University of California System Maintains Tuition Cost this Year, but Are They In for Another Big Increase?By Russell Westerholm, UniversityHerald Reporter
Despite the passing of Proposition 30 in the 2012 elections, the University of California (UC) systems still face budgeting challenges according to a former administrator.
Robert Birgeneau, the former chancellor of UC Berkeley, told the Huffington Post he did not think the bill solved UC's long term budget issue. He said the school system cannot expect state funding to be what it was in past decades.
"The reality is that the current budget is not stable in the long run and so the challenges are not over," Birgeneau said.
Proposition 30 raised California's income and sales tax in order for the Legislature to hold steady UC tuition costs for the 2013-2014 school year. The former Berkeley chancellor from 2004 to spring 2013 said the system should start looking for outside sources of revenue and ramp up its private fundraising immediately.
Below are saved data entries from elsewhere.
Lemma Peer_laws msg : bytes_ok msg -> OSLaws (Peer msg).
Proof.
  intros Hm h c. destruct c; try apply SendAll_laws; right; simpl;
    rewrite !length_take, Nat2Z.id; (split_and!; [lia|lia|done|]); by apply Forall_take, Forall_drop.
Qed.
#[export] Instance Peer_whole msg : WholeSends (Peer msg).
Proof. intros h x b. done. Qed.
#[export] Instance Peer_alloc msg : AllocOK (Peer msg).
Proof.
  intros h. unfold os_answer, Peer, SendAll, Scripted, os_answer.
  case_decide; [destruct (length _)|]; done.
Qed.

Lemma conn_send_whole_witness :
  exists r e, conn_send (H := SendAll) (tcp_conn 0 5) [1; 2; 3] [] = (Some r, e) /\
    (r = 0 /\ sent 5 e = [1; 2; 3] \/ r < 0 /\ sent 5 e = []).
Proof.
  apply (conn_send_whole (O := SendAll) (tcp_conn 0 5)
           (mkConnPriv 5 INVALID_SOCKET 5 sockaddr_zero) [1; 2; 3] []); [reflexivity|reflexivity|].
  simpl. unfold INVALID_SOCKET. lia.
Defined.

(** After a partial send the loop starts again at the first byte of the
    buffer: [conn_send] reports success, with the right number of bytes, but the
    peer receives the start of the buffer twice and never its end. *)
Theorem conn_send_partial_restarts :
  exists O : OS, OSLaws O /\
    let res := conn_send (tcp_conn 0 5) (str "hello world!") [] in
    fst res = Some 0 /\ sent 5 (snd res) = str "hello wohell".
Proof. exists (Scripted [returns 8; returns 4]). split; [apply _|by vm_compute]. Qed.



(** Connecting a handle that already holds a socket overwrites the record of
    it: afterwards both sockets are open and the handle knows only the new one,
    so no later [conn_close] can close the old one. *)
Theorem conn_connect_leaks_socket :
  exists O : OS, OSLaws O /\
    let first := conn_connect (tcp_conn 0 (-1)) (str "10.0.0.1") (str "5200") [] in
    exists c1, fst first = Some (0, c1) /\
    let second := conn_connect c1 (str "10.0.0.2") (str "5200") (snd first) in
    exists c2 p2, fst second = Some (0, c2) /\ priv c2 = Some p2 /\
      open_fds (snd first ++ snd second) = {[3; 4]} /\ held p2 = {[4]}.
Proof.
  exists (Scripted [returns 0; returns 0; returns 3; returns 0; returns 0; returns 0;
                    returns 0; returns 0; returns 4; returns 0; returns 0; returns 0]).
  split; [apply _|]. exists (tcp_conn 0 3). split; [vm_compute; reflexivity|].
  exists (tcp_conn 0 4), (mkConnPriv 4 (-1) 4 sockaddr_zero).
  split; [vm_compute; reflexivity|]. split; [reflexivity|].
  split; apply (bool_decide_unpack _); vm_compute; exact I.
Qed.

(** By the number of digits. *)
Lemma port_text p :
  is_u16 p -> conn_port_to_str p = dec p ++ [0] /\ (length (conn_port_to_str p) <= 6)%nat /\
              dec_value (removelast (conn_port_to_str p)) = p.
Proof.
  unfold is_u16. change (2 ^ 16) with 65536. intros Hp.
  unfold conn_port_to_str, dec. cbn [port_digits].
  assert (H5 : p / 10 / 10 / 10 / 10 / 10 = 0) by div_lia.
  rewrite H5. cbn [Z.eqb].
  destruct (Z.eqb_spec (p / 10) 0) as [H1|H1];
  [|destruct (Z.eqb_spec (p / 10 / 10) 0) as [H2|H2];
  [|destruct (Z.eqb_spec (p / 10 / 10 / 10) 0) as [H3|H3];
  [|destruct (Z.eqb_spec (p / 10 / 10 / 10 / 10) 0) as [H4|H4]]]];
  match goal with |- context [port_cases (Z.to_nat ?n)] =>
     let k := eval vm_compute in (Z.to_nat n) in change (Z.to_nat n) with k end;
  cbn [port_cases Z.of_nat Pos.of_succ_nat Pos.succ];
  change (10 ^ 1) with 10; change (10 ^ 2) with 100; change (10 ^ 3) with 1000;
  change (10 ^ 4) with 10000.
  all: (split_and!; [|cbn; lia|cbn [dec_value fold_left removelast app]; Z.div_mod_to_equations; lia]).
  all: cbn [dec_go app].
  all: repeat match goal with |- context [?a <? ?b] =>
    first [rewrite (proj2 (Z.ltb_lt a b)) by div_lia | rewrite (proj2 (Z.ltb_ge a b)) by div_lia] end.
  all: cbn [app]; repeat (apply (f_equal2 cons); [div_lia|]); reflexivity.
Qed.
During Birgeneau's tenure, tuition costs nearly doubled and, between 2008 and 2012, UC's state funding fell by about 27 percent, or $900 million. Combined with the tuition increase, the school compensated with salary cuts throughout the entire system.
"We spent an incredible amount of time - the senior leadership team and I - trying to figure out within the realities of the budget how we could stay committed to Berkeley's historical values," Birgeneau said.
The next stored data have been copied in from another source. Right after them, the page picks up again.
(* ===== verification/Conf.v ===== *)
(** * The configuration file (src/src/conf.c)

    Reading a line into a growing buffer, splitting it into a key and a value,
    storing the value, and the loop over the file.  Allocation is a call that
    may fail; [free] has no visible effect and is not an event.  The stream is
    the list of the file's bytes.

    The theorems show that the buffer is never overrun, that a file is the fold
    of its lines, which values of a line are stored where, the numbers accepted
    for a port, and the list of additional addresses against a reference split. *)

From S2P Require Import Prelude Sys.

(** ** Data: [struct proxy_conf] *)

Record proxy_conf : Type := mkConf {
  bind_addr : option (list Z);
  bind_addr_ext : option (list Z);
  bind_addr_ext_add : option (list (list Z));
  calls_allowed : option (list Z);
  calls_denied : option (list Z);
  password : option (list Z);
  reg_name : option (list Z);
  reg_comment : option (list Z);
  public_addr : option (list Z);
  connection_timeout : Z;
  bind_addr_ext_add_len : Z;
  port : Z;
}.

(** A zeroed structure, as the handle that contains it is allocated. *)
Definition conf_zero : proxy_conf := mkConf None None None None None None None None None 0 0 0.

(** The fields that hold one string. *)
Inductive field : Type :=
| FBindAddr | FBindAddrExt | FCallsAllowed | FCallsDenied | FPassword | FRegName
| FRegComment | FPublicAddr.

Definition set_field (f : field) (v : option (list Z)) (c : proxy_conf) : proxy_conf :=
  let '(mkConf ba be add ca cd pw rn rc pa ct len po) := c in
  match f with
  | FBindAddr => mkConf v be add ca cd pw rn rc pa ct len po
  | FBindAddrExt => mkConf ba v add ca cd pw rn rc pa ct len po
  | FCallsAllowed => mkConf ba be add v cd pw rn rc pa ct len po
  | FCallsDenied => mkConf ba be add ca v pw rn rc pa ct len po
  | FPassword => mkConf ba be add ca cd v rn rc pa ct len po
  | FRegName => mkConf ba be add ca cd pw v rc pa ct len po
  | FRegComment => mkConf ba be add ca cd pw rn v pa ct len po
  | FPublicAddr => mkConf ba be add ca cd pw rn rc v ct len po
  end.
He said such values included research programs, low-income student support and other endeavors. The large tuition increase led to protests from students, which resulted in some campus police causing injuries.
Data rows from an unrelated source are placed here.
Lemma locks_release p : locks k (release p) k.
Proof using Hk.
  unfold release. do 3 (eapply locks_bind; [apply locks_worker_free; below|intros ?]).
  do 2 (eapply locks_bind; [apply locks_mutex_free|intros ?]).
  do 3 (eapply locks_bind; [apply locks_conn_free; below|intros ?]). apply locks_ret.
Qed.

Lemma locks_free s : locks k (proxy_conn_free s) k.
Proof using Hk.
  unfold proxy_conn_free, with_pc. case_match; [|apply locks_ret].
  eapply locks_bind; [apply locks_stop|intros [r s2]]. case_match; [|apply locks_crash].
  eapply locks_bind; [apply locks_release|intros ?]. apply locks_ret.
Qed.

Lemma locks_in_use s : locks k (proxy_conn_in_use s) k.
Proof using Hk. unfold proxy_conn_in_use, with_pc. solve_locks. Qed.

Lemma locks_init s : locks k (proxy_conn_init s) k.
Proof using Hk.
  assert (Hthen : forall m f, locks k m k -> (forall p, locks k (f p) k) -> locks k (then_init m f) k).
  { intros m f Hm Hf. unfold then_init. eapply locks_bind; [exact Hm|intros [r p]]. case_match; [apply locks_ret|apply Hf]. }
  assert (Hc : forall l a p t q, locks k (init_conn l a p t q) k).
  { intros. unfold init_conn. eapply locks_bind; [apply locks_conn_init|intros [r c]]. apply locks_ret. }
  assert (Hw : forall l q, locks k (init_worker l q) k).
  { intros. unfold init_worker. eapply locks_bind; [apply locks_worker_init|intros [r c]]. apply locks_ret. }
  assert (Hm : forall b (g : bool -> pc_priv), locks k (let* (r, b) := mutex_init b in ret (r, g b)) k).
  { intros b g. eapply locks_bind; [apply locks_mutex_init|intros [r c]]. apply locks_ret. }
  unfold proxy_conn_init. eapply locks_bind; [solve_locks|intros [p|]]; [|apply locks_ret].
  eapply locks_bind; [repeat (apply Hthen; [auto|intros ?]); auto|intros [r p2]].
  case_match; [apply locks_ret|]. eapply locks_bind; [apply locks_release|intros ?]. apply locks_ret.
Qed.

End Discipline.

(** ** Forwarding to the client *)

(** The message in which a leg passes data on. *)
Definition frame (l : leg) (d : Z * list Z) : list Z :=
  msg_bytes (mkMsg (leg_type l) d.1 (Z.of_nat (length d.2))) ++ d.2.

Section Forward.
Context {O : OS} {Hos : OSLaws O} {Hw : WholeSends O}.

Lemma client_send_whole s p x b h :
  client_at (hp s) p x -> x <> INVALID_SOCKET ->
  wp (send_client s p b) h (fun r e => Forall nofd e /\ (forall y, received y e = []) /\
    (r = 0 /\ sent x e = b \/ r < 0)).
Proof using Hos Hw.
  intros (i & c & cp & Hi & Hc & Hp & Ht & <-) Hx. unfold send_client, with_client. rewrite Hi, Hc.
  wp_steps. eapply wp_mono; [apply wp_events; [apply nofd_conn_send|by apply (conn_send_whole_wp c cp)]|].
  intros r e (Hn & Hr & Hy). wp_steps. trace_simpl. split_and!; [|intros y; by trace_simpl; apply Hy|tauto].
  apply Forall_cons. split; [done|]. apply Forall_app. split; [done|by repeat constructor].
Qed.

Lemma forward_round_wp l s p q h x :
  session s h x -> pc_priv_ptr (pc s) = Some p -> priv (conn_of l p) = Some q ->
  wp (forward_round l s) h (fun res e => match res with
    | inr _ => True
    | inl s' => session s' (h ++ e) x /\ (exists p' q', pc_priv_ptr (pc s') = Some p' /\
          priv (conn_of l p') = Some q' /\ fd q' = fd q) /\
        exists d, (0 < length d.2 <= CONN_BUFF_LEN_HEADERLESS)%nat /\
          received (fd q) e = d.2 /\ sent x e = frame l d
    end).
Proof using Hos Hw.
  intros Hse Hp Hq. destruct (session_slot _ _ _ Hse) as (p' & Hp' & Hcl & Hx & Hlegs & _).
  assert (p' = p) as -> by congruence. unfold forward_round, with_pc. rewrite Hp. wp_steps.
  assert (Hne : fd q <> x) by (destruct (Hlegs l) as (q' & ? & ? & ? & ?); congruence).
  eapply wp_mono; [apply wp_events; [apply nofd_conn_recv_any|apply wp_events;
    [apply (within_conn_recv_any _ (mkEff (Z.eqb (fd q)) (fun _ => false) (fun _ => false)))|
     by apply (conn_recv_any_wp _ q)]]|].
  { intros q' Hq'. simplify_eq. apply Z.eqb_refl. }
  intros [[[r d] from] c] e (Hn & Hin & Hrec & Hb & Hr & q2 & Hc & Hfd & Hsf & Hcf). simpl in *.
  assert (Hs0 : sent x e = []) by (by eapply within_sent).
  assert (Hclear : clear_of x c).
  { exists q2. rewrite Hc. destruct (Hlegs l) as (q' & Hq' & H1 & H2 & H3).
    assert (q' = q) as -> by congruence. split; [done|]. by rewrite Hfd, Hsf, Hcf. }
  pose proof (session_set_conn _ _ _ _ l c (session_quiet _ _ _ e Hse Hn) Hp Hclear) as Hse1.
  destruct (session_slot _ _ _ Hse1) as (p1 & [= <-] & Hcl1 & _ & _ & Ha1).
  assert (Hslot : slot (set_pc s (Some (set_conn l p c))) (set_conn l p c)) by done.
  destruct (Z.ltb_spec 0 r) as [Hpos|Hneg].
  - destruct Hr as [(Hr & Hlen & Hfrom)|]; [|lia].
    wp_steps. eapply wp_mono; [by apply (client_send_whole _ _ x)|]. intros r2 e2 (Hn2 & Hr2 & Hs2).
    destruct (Z.ltb_spec r2 0); [|wp_steps].
    { wp_steps. eapply wp_mono; [by apply slot_close_leg|]. intros s3 e3 (c3 & _ & _ & Hs3). wp_steps.
      eapply wp_mono; [by apply slot_drop_quiet|]. intros. by wp_steps. }
    rewrite app_nil_r, app_assoc. split; [by apply session_quiet|]. split.
    { exists (set_conn l p c), q2. rewrite Hc. by destruct l. }
    destruct Hs2 as [[_ Hs2]|]; [|lia]. subst r.
    eexists (_, d). split_and!; [simpl; lia|simpl; lia|..];
      trace_simpl; rewrite ?Hrec, ?Hr2, ?Hs0, ?Hs2; simpl; rewrite ?app_nil_r; done.
  - wp_steps. set (r' := if r =? 0 then _ else _).
    eapply (wp_mono _ _ (fun s2 _ => slot s2 (set_conn l p c))).
    { destruct l; [by apply slot_drop_quiet..|by apply wp_ret]. }
    intros s2 e2 Hs2. wp_steps. eapply wp_mono; [by apply slot_close_leg|].
    intros s3 e3 (c3 & _ & _ & Hs3). wp_steps.
    eapply (wp_mono _ _ (fun _ _ => True)); [|intros; by wp_steps].
    destruct l; [by apply wp_ret..|]. eapply slot_send_tcp_close; [exact Hs3|].
    destruct Hcl1 as (i & ? & ? & Hi & _). simpl in *. by rewrite Hi.
Qed.

(** After [n] rounds of a forwarder. *)
Lemma forwarder_wp l n s p q h x :
  session s h x -> pc_priv_ptr (pc s) = Some p -> priv (conn_of l p) = Some q ->
  wp (forwarder l n s) h (fun res e => match res with
    | inr _ => True
    | inl _ => exists ds, length ds = n /\
        Forall (fun d => (0 < length d.2 <= CONN_BUFF_LEN_HEADERLESS)%nat) ds /\
        received (fd q) e = concat (map snd ds) /\ sent x e = concat (map (frame l) ds)
    end).
Proof using Hos Hw.
  revert s p q h. induction n as [|n IH]; intros s p q h Hse Hp Hq; cbn [forwarder]; wp_steps.
  { exists []. by split_and!. }
  eapply wp_mono; [by apply (forward_round_wp _ _ p q)|]. intros [s1|s1] e1 H1; [|by wp_steps].
  destruct H1 as (Hse1 & (p1 & q1 & Hp1 & Hq1 & Hfd) & d & Hlen & Hrec & Hsent).
  eapply wp_mono; [by apply (IH _ p1 q1)|]. intros [s2|s2] e2 H2; [|done].
  destruct H2 as (ds & Hn & Hds & Hr2 & Hs2). rewrite Hfd in Hr2. exists (d :: ds).
  trace_simpl. simpl. rewrite Hrec, Hsent, Hr2, Hs2. split_and!; [lia|by constructor|done|done].
Qed.
End Forward.

(** ** An example slot *)

Definition live_conn (id : nat) (ty x : Z) : conn_handle :=
  mkConn id None None ty (Some (mkConnPriv x INVALID_SOCKET x sockaddr_zero)).
Definition live_worker (id : nat) : worker_handle :=
  mkWorker id (Some (WORKER_IDLE, mkThread id (Some true) 0)) 0 0.
Definition example_priv (client : option nat) : pc_priv :=
  mkPriv client (live_conn 0 CONN_TYPE_UDP 10) (live_conn 1 CONN_TYPE_UDP 11)
    (live_conn 2 CONN_TYPE_TCP INVALID_SOCKET) true true (live_worker 0) (live_worker 1)
    (live_worker 2) (str "K1RFD").
Definition example_slot (client : option nat) : pst :=
  mkPst (mkPc 0 (Some (example_priv client)) None (Some (str "5199")) (Some (str "5198")))
        {[7%nat := live_conn 7 CONN_TYPE_TCP 9]}.
Definition example_history : trace := [ESys (CSocket true) (returns 9)].

Lemma example_alive client : client = None \/ client = Some 7%nat -> slot (example_slot client) (example_priv client).
Proof.
  intros Hc. split; [done|]. split; [by intros []|intros []; by eexists _, _, _|].
  intros i Hi. destruct Hc as [->| ->]; [done|]. injection Hi as <-.
  exists (live_conn 7 CONN_TYPE_TCP 9). split; [apply lookup_insert_eq|by eexists].
Qed.

Lemma example_session : session (example_slot (Some 7%nat)) example_history 9.
Proof.
  split; [done|apply (bool_decide_unpack _); vm_compute; exact I
    |apply (bool_decide_unpack _); vm_compute; exact I|].
  exists (example_priv (Some 7%nat)). split; [done|]. split; [|split].
  - exists 7%nat, (live_conn 7 CONN_TYPE_TCP 9), (mkConnPriv 9 INVALID_SOCKET 9 sockaddr_zero).
    split_and!; try done.
  - intros []; eexists; (split; [done|]); by vm_compute.
  - apply (example_alive (Some 7%nat)). by right.
Qed.

(** ** Properties *)


(** A TCP_CLOSE message and a UDP message with three bytes. *)
Definition example_messages : list Z :=
  msg_bytes (mkMsg PROXY_MSG_TYPE_TCP_CLOSE 0 0) ++ msg_bytes (mkMsg PROXY_MSG_TYPE_UDP_DATA 16777343 3) ++ [1; 2; 3].

Lemma example_messages_ok : bytes_ok example_messages.
Proof. apply (bool_decide_unpack _). vm_compute. exact I. Qed.






(** C25. Claiming a slot: a slot in use, or asked to reconnect another callsign,
    answers -EBUSY and is untouched; otherwise the claim either succeeds with
    the slot pointing to the client, or fails with the slot free again, no
    socket left open and no pointer to the client kept. *)
Theorem proxy_conn_accept_claims {O : OS} {Hos : OSLaws O} s p client call reconnect_only h :
  slot s p -> (exists c, hp s !! client = Some c /\ is_Some (priv c)) ->
  exists r s' e, proxy_conn_accept s client call reconnect_only h = (Some (r, s'), e) /\
    if claimable p call reconnect_only then exists p',
      pc_priv_ptr (pc s') = Some p' /\ callsign p' = take 11 call /\
      (r = 0 /\ conn_client p' = Some client \/
       r < 0 /\ conn_client p' = None /\ forall l, closed (conn_of l p'))
    else (r, s') = (- EBUSY, s).
Proof.
  intros Hs Hc. destruct (slot_accept s p client call reconnect_only h Hs Hc) as ([r s'] & e & Hr & Hpost).
  exists r, s', e. split; [done|]. destruct (claimable p call reconnect_only); [|done].
  destruct Hpost as (p' & [Hp _] & ? & ?). by exists p'.
Qed.

Lemma proxy_conn_accept_claims_witness :
  exists r s' e, proxy_conn_accept (H := Scripted []) (example_slot None) 7 (str "K1RFD") true [] = (Some (r, s'), e) /\
    exists p', pc_priv_ptr (pc s') = Some p' /\ callsign p' = str "K1RFD" /\
      (r = 0 /\ conn_client p' = Some 7%nat \/
       r < 0 /\ conn_client p' = None /\ forall l, closed (conn_of l p')).
Proof.
  apply (proxy_conn_accept_claims (O := Scripted []) (example_slot None) (example_priv None) 7
           (str "K1RFD") true []); [apply example_alive; left; reflexivity|].
  exists (live_conn 7 CONN_TYPE_TCP 9). split; [apply lookup_insert_eq|eexists; reflexivity].
Defined.

(** Finishing a slot always completes: afterwards it is free, keeps its
    callsign for a later reconnection, holds no descriptor on any leg, none of its
    forwarders is running any more, and the client's connection has been dropped
    in the shared handle. *)
Theorem proxy_conn_finish_frees {O : OS} s p h :
  slot s p ->
  exists s' e p', proxy_conn_finish s h = (Some s', e) /\ pc_priv_ptr (pc s') = Some p' /\
    conn_client p' = None /\ callsign p' = callsign p /\ (forall l, closed (conn_of l p')) /\
    (forall l, ~ working (worker_of l p')) /\
    forall i, conn_client p = Some i -> exists c q, hp s' !! i = Some c /\ priv c = Some q /\
      fd q = INVALID_SOCKET /\ conn_fd q = INVALID_SOCKET.
Proof.
  intros Hs. destruct (slot_finish s p h Hs) as (s' & e & Hr & p' & [Hp _] & ? & ? & ? & ? & ?).
  by exists s', e, p'.
Qed.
Birgeneau said he must have experienced about 100 protests, but not all were due to tuition hikes and, in some cases, he agreed with the demonstrators. His successor, Nicholas Dirks, has had a fairly smooth ride thus far, but that is likely to change.
"Protests are part of the culture at Berkeley," Birgeneau said, noting the state funds are not likely to cover staff salaries. "Those increases have to come from somewhere, and one of the sources is going to have to be increases in tuition."